What needs to be done
Repeat the entries verbatim.

------------------------------------------------------------------------

(* ===== verification/AbiSystem.v ===== *)
(** * ABI of virtualisation, security, power and buses

    The structures and unions of these headers of [kernel-headers], one module per
    header: the larger ones as types of their own, those that stand in a row as a
    block; and the ioctl commands with their arguments. *)
From S2P Require Import Prelude.
From S2P Require Import CLayout.
From S2P Require Import Ioctl.
From S2P Require Import AbiBase.
#[local] Open Scope string_scope.

(** ** [asm/kvm.h] *)

Module Asm_kvm.
Definition KVM_ARM_MAX_DBG_REGS : Z := 16.
Definition structs_kvm_vcpu_init : list (string * cty) :=
  [
  ("kvm_vcpu_init", Struct [("target", __u32); ("features", Arr 7 __u32)]);
  ("kvm_sregs", Struct []);
  ("kvm_fpu", Struct [])].
Definition kvm_vcpu_init : cty := type_in structs_kvm_vcpu_init "kvm_vcpu_init".
Definition kvm_sregs : cty := type_in structs_kvm_vcpu_init "kvm_sregs".
Definition kvm_fpu : cty := type_in structs_kvm_vcpu_init "kvm_fpu".
Definition structs_kvm_guest_debug_arch : list (string * cty) :=
  [
  ("kvm_guest_debug_arch", Struct [("dbg_bcr", Arr KVM_ARM_MAX_DBG_REGS __u64);
   ("dbg_bvr", Arr KVM_ARM_MAX_DBG_REGS __u64); ("dbg_wcr", Arr KVM_ARM_MAX_DBG_REGS __u64);
   ("dbg_wvr", Arr KVM_ARM_MAX_DBG_REGS __u64)]);
  ("kvm_debug_exit_arch", Struct [("hsr", __u32); ("far", __u64)])].
Definition kvm_guest_debug_arch : cty := type_in structs_kvm_guest_debug_arch "kvm_guest_debug_arch".
Definition kvm_debug_exit_arch : cty := type_in structs_kvm_guest_debug_arch "kvm_debug_exit_arch".
Definition structs_kvm_sync_regs : list (string * cty) :=
  [
  ("kvm_sync_regs", Struct []);
  ("kvm_arch_memory_slot", Struct [])].
Definition kvm_sync_regs : cty := type_in structs_kvm_sync_regs "kvm_sync_regs".
Definition asm_kvm_types : list (string * cty) :=
  (structs_kvm_vcpu_init ++ structs_kvm_guest_debug_arch ++ structs_kvm_sync_regs)%list.
End Asm_kvm.

(** ** [linux/android/binder.h] *)

Module Android_binder.
Definition structs_binder_size_t : list (string * cty) :=
  let binder_size_t := __u64 in
  let binder_uintptr_t := __u64 in
  let binder_object_header := Struct [("type", __u32)] in
  [
  ("binder_size_t", binder_size_t);
  ("binder_uintptr_t", binder_uintptr_t);
  ("binder_object_header", binder_object_header);
  ("flat_binder_object", Struct [("hdr", binder_object_header); ("flags", __u32);
   ("", Union [("binder", binder_uintptr_t); ("handle", __u32)]); ("cookie", binder_uintptr_t)]);
  ("binder_fd_object", Struct [("hdr", binder_object_header); ("pad_flags", __u32);
   ("", Union [("pad_binder", binder_uintptr_t); ("fd", __u32)]); ("cookie", binder_uintptr_t)]);
  ("binder_buffer_object", Struct [("hdr", binder_object_header); ("flags", __u32);
   ("buffer", binder_uintptr_t); ("length", binder_size_t); ("parent", binder_size_t);
   ("parent_offset", binder_size_t)])].
Definition binder_size_t : cty := type_in structs_binder_size_t "binder_size_t".
Definition binder_uintptr_t : cty := type_in structs_binder_size_t "binder_uintptr_t".
Definition binder_object_header : cty := type_in structs_binder_size_t "binder_object_header".
Definition flat_binder_object : cty := type_in structs_binder_size_t "flat_binder_object".
Definition structs_binder_fd_array_object : list (string * cty) :=
  [
  ("binder_fd_array_object", Struct [("hdr", binder_object_header); ("pad", __u32);
   ("num_fds", binder_size_t); ("parent", binder_size_t); ("parent_offset", binder_size_t)]);
  ("binder_write_read", Struct [("write_size", binder_size_t); ("write_consumed", binder_size_t);
   ("write_buffer", binder_uintptr_t); ("read_size", binder_size_t);
   ("read_consumed", binder_size_t); ("read_buffer", binder_uintptr_t)]);
  ("binder_version", Struct [("protocol_version", __s32)])].
Definition binder_write_read : cty := type_in structs_binder_fd_array_object "binder_write_read".
Definition binder_version : cty := type_in structs_binder_fd_array_object "binder_version".
Definition structs_binder_node_debug_info : list (string * cty) :=
  [
  ("binder_node_debug_info", Struct [("ptr", binder_uintptr_t); ("cookie", binder_uintptr_t);
   ("has_strong_ref", __u32); ("has_weak_ref", __u32)]);
  ("binder_node_info_for_ref", Struct [("handle", __u32); ("strong_count", __u32);
   ("weak_count", __u32); ("reserved1", __u32); ("reserved2", __u32); ("reserved3", __u32)])].
Definition binder_node_debug_info : cty := type_in structs_binder_node_debug_info "binder_node_debug_info".
Definition binder_node_info_for_ref : cty := type_in structs_binder_node_debug_info "binder_node_info_for_ref".
Definition binder_transaction_data : cty :=
  Struct [("target", Union [("handle", __u32); ("ptr", binder_uintptr_t)]);
   ("cookie", binder_uintptr_t); ("code", __u32); ("flags", __u32); ("sender_pid", pid_t);
   ("sender_euid", uid_t); ("data_size", binder_size_t); ("offsets_size", binder_size_t);
   ("data", Union [("ptr", Struct [("buffer", binder_uintptr_t); ("offsets", binder_uintptr_t)]);
   ("buf", Arr 8 __u8)])].
Definition structs_binder_transaction_data_secctx : list (string * cty) :=
  [
  ("binder_transaction_data_secctx", Struct [("transaction_data", binder_transaction_data);
   ("secctx", binder_uintptr_t)]);
  ("binder_transaction_data_sg", Struct [("transaction_data", binder_transaction_data);
   ("buffers_size", binder_size_t)]);
  ("binder_ptr_cookie", Struct [("ptr", binder_uintptr_t); ("cookie", binder_uintptr_t)]);
  ("binder_handle_cookie", Packed [("handle", __u32); ("cookie", binder_uintptr_t)]);
  ("binder_pri_desc", Struct [("priority", __s32); ("desc", __u32)]);
  ("binder_pri_ptr_cookie", Struct [("priority", __s32); ("ptr", binder_uintptr_t);
   ("cookie", binder_uintptr_t)])].
Definition android_binder_types : list (string * cty) :=
  (structs_binder_size_t ++ structs_binder_fd_array_object ++ structs_binder_node_debug_info
   ++ [("binder_transaction_data", binder_transaction_data)] ++
   structs_binder_transaction_data_secctx)%list.
Definition android_binder_ioctls : list command := [
  _IOWR "BINDER_WRITE_READ" (chr "b") 1 binder_write_read;
  _IOW "BINDER_SET_IDLE_TIMEOUT" (chr "b") 3 __s64;
  _IOW "BINDER_SET_MAX_THREADS" (chr "b") 5 __u32;
  _IOW "BINDER_SET_IDLE_PRIORITY" (chr "b") 6 __s32;
  _IOW "BINDER_SET_CONTEXT_MGR" (chr "b") 7 __s32;
  _IOW "BINDER_THREAD_EXIT" (chr "b") 8 __s32;
  _IOWR "BINDER_VERSION" (chr "b") 9 binder_version;
  _IOWR "BINDER_GET_NODE_DEBUG_INFO" (chr "b") 11 binder_node_debug_info;
  _IOWR "BINDER_GET_NODE_INFO_FOR_REF" (chr "b") 12 binder_node_info_for_ref;
  _IOW "BINDER_SET_CONTEXT_MGR_EXT" (chr "b") 13 flat_binder_object].
End Android_binder.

------------------------------------------------------------------------

Final answer
(* ===== verification/AbiSystem.v ===== *)
(** * ABI of virtualisation, security, power and buses

    The structures and unions of these headers of [kernel-headers], one module per
    header: the larger ones as types of their own, those that stand in a row as a
    block; and the ioctl commands with their arguments. *)
From S2P Require Import Prelude.
From S2P Require Import CLayout.
From S2P Require Import Ioctl.
From S2P Require Import AbiBase.
#[local] Open Scope string_scope.

(** ** [asm/kvm.h] *)

Module Asm_kvm.
Definition KVM_ARM_MAX_DBG_REGS : Z := 16.
Definition structs_kvm_vcpu_init : list (string * cty) :=
  [
  ("kvm_vcpu_init", Struct [("target", __u32); ("features", Arr 7 __u32)]);
  ("kvm_sregs", Struct []);
  ("kvm_fpu", Struct [])].
Definition kvm_vcpu_init : cty := type_in structs_kvm_vcpu_init "kvm_vcpu_init".
Definition kvm_sregs : cty := type_in structs_kvm_vcpu_init "kvm_sregs".
Definition kvm_fpu : cty := type_in structs_kvm_vcpu_init "kvm_fpu".
Definition structs_kvm_guest_debug_arch : list (string * cty) :=
  [
  ("kvm_guest_debug_arch", Struct [("dbg_bcr", Arr KVM_ARM_MAX_DBG_REGS __u64);
   ("dbg_bvr", Arr KVM_ARM_MAX_DBG_REGS __u64); ("dbg_wcr", Arr KVM_ARM_MAX_DBG_REGS __u64);
   ("dbg_wvr", Arr KVM_ARM_MAX_DBG_REGS __u64)]);
  ("kvm_debug_exit_arch", Struct [("hsr", __u32); ("far", __u64)])].
Definition kvm_guest_debug_arch : cty := type_in structs_kvm_guest_debug_arch "kvm_guest_debug_arch".
Definition kvm_debug_exit_arch : cty := type_in structs_kvm_guest_debug_arch "kvm_debug_exit_arch".
Definition structs_kvm_sync_regs : list (string * cty) :=
  [
  ("kvm_sync_regs", Struct []);
  ("kvm_arch_memory_slot", Struct [])].
Definition kvm_sync_regs : cty := type_in structs_kvm_sync_regs "kvm_sync_regs".
Definition asm_kvm_types : list (string * cty) :=
  (structs_kvm_vcpu_init ++ structs_kvm_guest_debug_arch ++ structs_kvm_sync_regs)%list.
End Asm_kvm.

(** ** [linux/android/binder.h] *)

Module Android_binder.
Definition structs_binder_size_t : list (string * cty) :=
  let binder_size_t := __u64 in
  let binder_uintptr_t := __u64 in
  let binder_object_header := Struct [("type", __u32)] in
  [
  ("binder_size_t", binder_size_t);
  ("binder_uintptr_t", binder_uintptr_t);
  ("binder_object_header", binder_object_header);
  ("flat_binder_object", Struct [("hdr", binder_object_header); ("flags", __u32);
   ("", Union [("binder", binder_uintptr_t); ("handle", __u32)]); ("cookie", binder_uintptr_t)]);
  ("binder_fd_object", Struct [("hdr", binder_object_header); ("pad_flags", __u32);
   ("", Union [("pad_binder", binder_uintptr_t); ("fd", __u32)]); ("cookie", binder_uintptr_t)]);
  ("binder_buffer_object", Struct [("hdr", binder_object_header); ("flags", __u32);
   ("buffer", binder_uintptr_t); ("length", binder_size_t); ("parent", binder_size_t);
   ("parent_offset", binder_size_t)])].
Definition binder_size_t : cty := type_in structs_binder_size_t "binder_size_t".
Definition binder_uintptr_t : cty := type_in structs_binder_size_t "binder_uintptr_t".
Definition binder_object_header : cty := type_in structs_binder_size_t "binder_object_header".
Definition flat_binder_object : cty := type_in structs_binder_size_t "flat_binder_object".
Definition structs_binder_fd_array_object : list (string * cty) :=
  [
  ("binder_fd_array_object", Struct [("hdr", binder_object_header); ("pad", __u32);
   ("num_fds", binder_size_t); ("parent", binder_size_t); ("parent_offset", binder_size_t)]);
  ("binder_write_read", Struct [("write_size", binder_size_t); ("write_consumed", binder_size_t);
   ("write_buffer", binder_uintptr_t); ("read_size", binder_size_t);
   ("read_consumed", binder_size_t); ("read_buffer", binder_uintptr_t)]);
  ("binder_version", Struct [("protocol_version", __s32)])].
Definition binder_write_read : cty := type_in structs_binder_fd_array_object "binder_write_read".
Definition binder_version : cty := type_in structs_binder_fd_array_object "binder_version".
Definition structs_binder_node_debug_info : list (string * cty) :=
  [
  ("binder_node_debug_info", Struct [("ptr", binder_uintptr_t); ("cookie", binder_uintptr_t);
   ("has_strong_ref", __u32); ("has_weak_ref", __u32)]);
  ("binder_node_info_for_ref", Struct [("handle", __u32); ("strong_count", __u32);
   ("weak_count", __u32); ("reserved1", __u32); ("reserved2", __u32); ("reserved3", __u32)])].
Definition binder_node_debug_info : cty := type_in structs_binder_node_debug_info "binder_node_debug_info".
Definition binder_node_info_for_ref : cty := type_in structs_binder_node_debug_info "binder_node_info_for_ref".
Definition binder_transaction_data : cty :=
  Struct [("target", Union [("handle", __u32); ("ptr", binder_uintptr_t)]);
   ("cookie", binder_uintptr_t); ("code", __u32); ("flags", __u32); ("sender_pid", pid_t);
   ("sender_euid", uid_t); ("data_size", binder_size_t); ("offsets_size", binder_size_t);
   ("data", Union [("ptr", Struct [("buffer", binder_uintptr_t); ("offsets", binder_uintptr_t)]);
   ("buf", Arr 8 __u8)])].
Definition structs_binder_transaction_data_secctx : list (string * cty) :=
  [
  ("binder_transaction_data_secctx", Struct [("transaction_data", binder_transaction_data);
   ("secctx", binder_uintptr_t)]);
  ("binder_transaction_data_sg", Struct [("transaction_data", binder_transaction_data);
   ("buffers_size", binder_size_t)]);
  ("binder_ptr_cookie", Struct [("ptr", binder_uintptr_t); ("cookie", binder_uintptr_t)]);
  ("binder_handle_cookie", Packed [("handle", __u32); ("cookie", binder_uintptr_t)]);
  ("binder_pri_desc", Struct [("priority", __s32); ("desc", __u32)]);
  ("binder_pri_ptr_cookie", Struct [("priority", __s32); ("ptr", binder_uintptr_t);
   ("cookie", binder_uintptr_t)])].
Definition android_binder_types : list (string * cty) :=
  (structs_binder_size_t ++ structs_binder_fd_array_object ++ structs_binder_node_debug_info
   ++ [("binder_transaction_data", binder_transaction_data)] ++
   structs_binder_transaction_data_secctx)%list.
Definition android_binder_ioctls : list command := [
  _IOWR "BINDER_WRITE_READ" (chr "b") 1 binder_write_read;
  _IOW "BINDER_SET_IDLE_TIMEOUT" (chr "b") 3 __s64;
  _IOW "BINDER_SET_MAX_THREADS" (chr "b") 5 __u32;
  _IOW "BINDER_SET_IDLE_PRIORITY" (chr "b") 6 __s32;
  _IOW "BINDER_SET_CONTEXT_MGR" (chr "b") 7 __s32;
  _IOW "BINDER_THREAD_EXIT" (chr "b") 8 __s32;
  _IOWR "BINDER_VERSION" (chr "b") 9 binder_version;
  _IOWR "BINDER_GET_NODE_DEBUG_INFO" (chr "b") 11 binder_node_debug_info;
  _IOWR "BINDER_GET_NODE_INFO_FOR_REF" (chr "b") 12 binder_node_info_for_ref;
  _IOW "BINDER_SET_CONTEXT_MGR_EXT" (chr "b") 13 flat_binder_object].
End Android_binder.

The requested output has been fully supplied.